A case report of extra pontine myelinolysis secondary to severe hyponatremia due to pituitary crisis in a patient with Sheehan′s syndrome
10.3760/cma.j.cn311282-20240510-00192
- VernacularTitle:希恩综合征合并低钠血症昏迷型垂体危象继发脑桥外髓鞘溶解症一例病例报道
- Author:
Xiaoyun LIU
1
;
Yao QIN
;
Jingyu GU
;
Lanyun YAN
;
Jie GONG
;
Shanshan LU
;
Mei ZHANG
Author Information
1. 南京医科大学第一附属医院内分泌科,南京 210029
- Publication Type:Journal Article
- Keywords:
Sheehan′s syndrome;
Pituitary crisis;
Hyponatremia;
Extrapontine myelinolysis syndrome;
Coronavirus disease 2019
- From:
Chinese Journal of Endocrinology and Metabolism
2024;40(12):1068-1073
- CountryChina
- Language:Chinese
-
Abstract:
Sheehan syndrome requires life-long hormone replacement therapy, and discontinuation of medication can lead to a pituitary crisis. We report a case of a patient with Sheehan syndrome who developed loss of consciousness and severe hyponatremia after abruptly discontinuing medication due to coronavirus disease 2019(COVID-19) infection.

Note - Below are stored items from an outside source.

(** Every run takes one of four paths. *)
Lemma run_cases (i o m : string) :
  (∃ e, model_load_fails W m e)
  ∨ (∃ model, model_loads W m model ∧ VideoCapture W i = None)
  ∨ (∃ model props frames,
        model_loads W m model ∧ VideoCapture W i = Some (props, frames)
        ∧ writer_opens W o props = false)
  ∨ (∃ model props frames,
        model_loads W m model ∧ VideoCapture W i = Some (props, frames)
        ∧ writer_opens W o props = true).
Proof.
  unfold model_load_fails, model_loads.
  destruct (YOLO W m) as [model|e] eqn:Hy; [|left; eauto].
  destruct (to_device model (device_of W)) as [[]|e] eqn:Hto;
    [|left; exists e; right; eauto].
  right. destruct (VideoCapture W i) as [[props frames]|] eqn:Hcap;
    [|left; eauto].
  right. destruct (writer_opens W o props) eqn:Hwr;
    [right|left]; exists model, props, frames; eauto.
Qed.

Lemma writes_of_length (evs : list event) :
  length (writes_of evs) = count is_write evs.
Proof.
  unfold writes_of, count. induction evs as [|e evs IH]; [done|].
  destruct e; simpl; try exact IH. f_equal. exact IH.
Qed.

(** C1, as the code has it.  In a run that completes, the frames written
    are the frames read less those whose inference raised: such a frame is
    recorded in the log and is neither annotated nor written, and the loop
    goes on with the next frame. *)
Theorem written_frames_count (i o m : string) :
  (run W i o m).2 = Ok () →
  (frames_written (run W i o m).1 + inference_failures (run W i o m).1
   = frames_read (run W i o m).1)%nat ∧
  length (sink (run W i o m).1) = frames_written (run W i o m).1 ∧
  ∃ model props frames,
    model_loads W m model ∧ VideoCapture W i = Some (props, frames) ∧
    frames_read (run W i o m).1 = length frames ∧
    inference_failures (run W i o m).1 = failing model frames 0.
Proof.
  destruct (run_cases i o m)
    as [[e Hf] | [(model & Hl & Hc) | [(model & props & frames & Hl & Hc & Hw)
       | (model & props & frames & Hl & Hc & Hw)]]].
  - by rewrite (run_model_load_fails i o m e Hf).
  - by rewrite (run_open_fails i o m model Hl Hc).
  - by rewrite (run_sink_fails i o m model props frames Hl Hc Hw).
  - rewrite (run_main i o m model props frames Hl Hc Hw).
    destruct (frame_loop_post model
                (PyNum.py_int (CAP_PROP_FRAME_COUNT props)) frames 0
                (loop_entry W i o m model props))
      as (evs & Ht & Hk & _ & _ & _ & _ & _ & _ & _ & Hok & _ & _).
    destruct (frame_loop W model _ frames 0 _) as [s1 [[]|e]]; [|done].
    intros _. simpl in *. destruct (Hok eq_refl) as (Hcnt & Hrd & Herr).
    unfold frames_written, inference_failures, frames_read. simpl.
    rewrite Ht, Hk, !count_app, ?length_app, writes_of_length.
    unfold count in *. simpl. split; [lia|]. split; [lia|].
    exists model, props, frames. split_and!; try done; lia.
Qed.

After resuscitation, the patient gradually regained consciousness but developed slurred speech, unresponsiveness, and muscle weakness five days later. Brain magnetic resonance imaging(MRI) revealed extrapontine myelinolysis. Treatment with gamma globulin and glucocorticoids led to gradual recovery of consciousness, speech function, and muscle strength. The patient regained independent living abilities after six months of rehabilitation. This case underscores the necessity of continuous hormone therapy and highlights the potential risks of abrupt medication cessation in Sheehan syndrome. Additionally, in patients with severe hyponatremia and pituitary crisis, attention should be paid to the speed of serum sodium recovery. Timely recognition and management of neurological complications, such as myelinolysis, are essential for improving outcomes.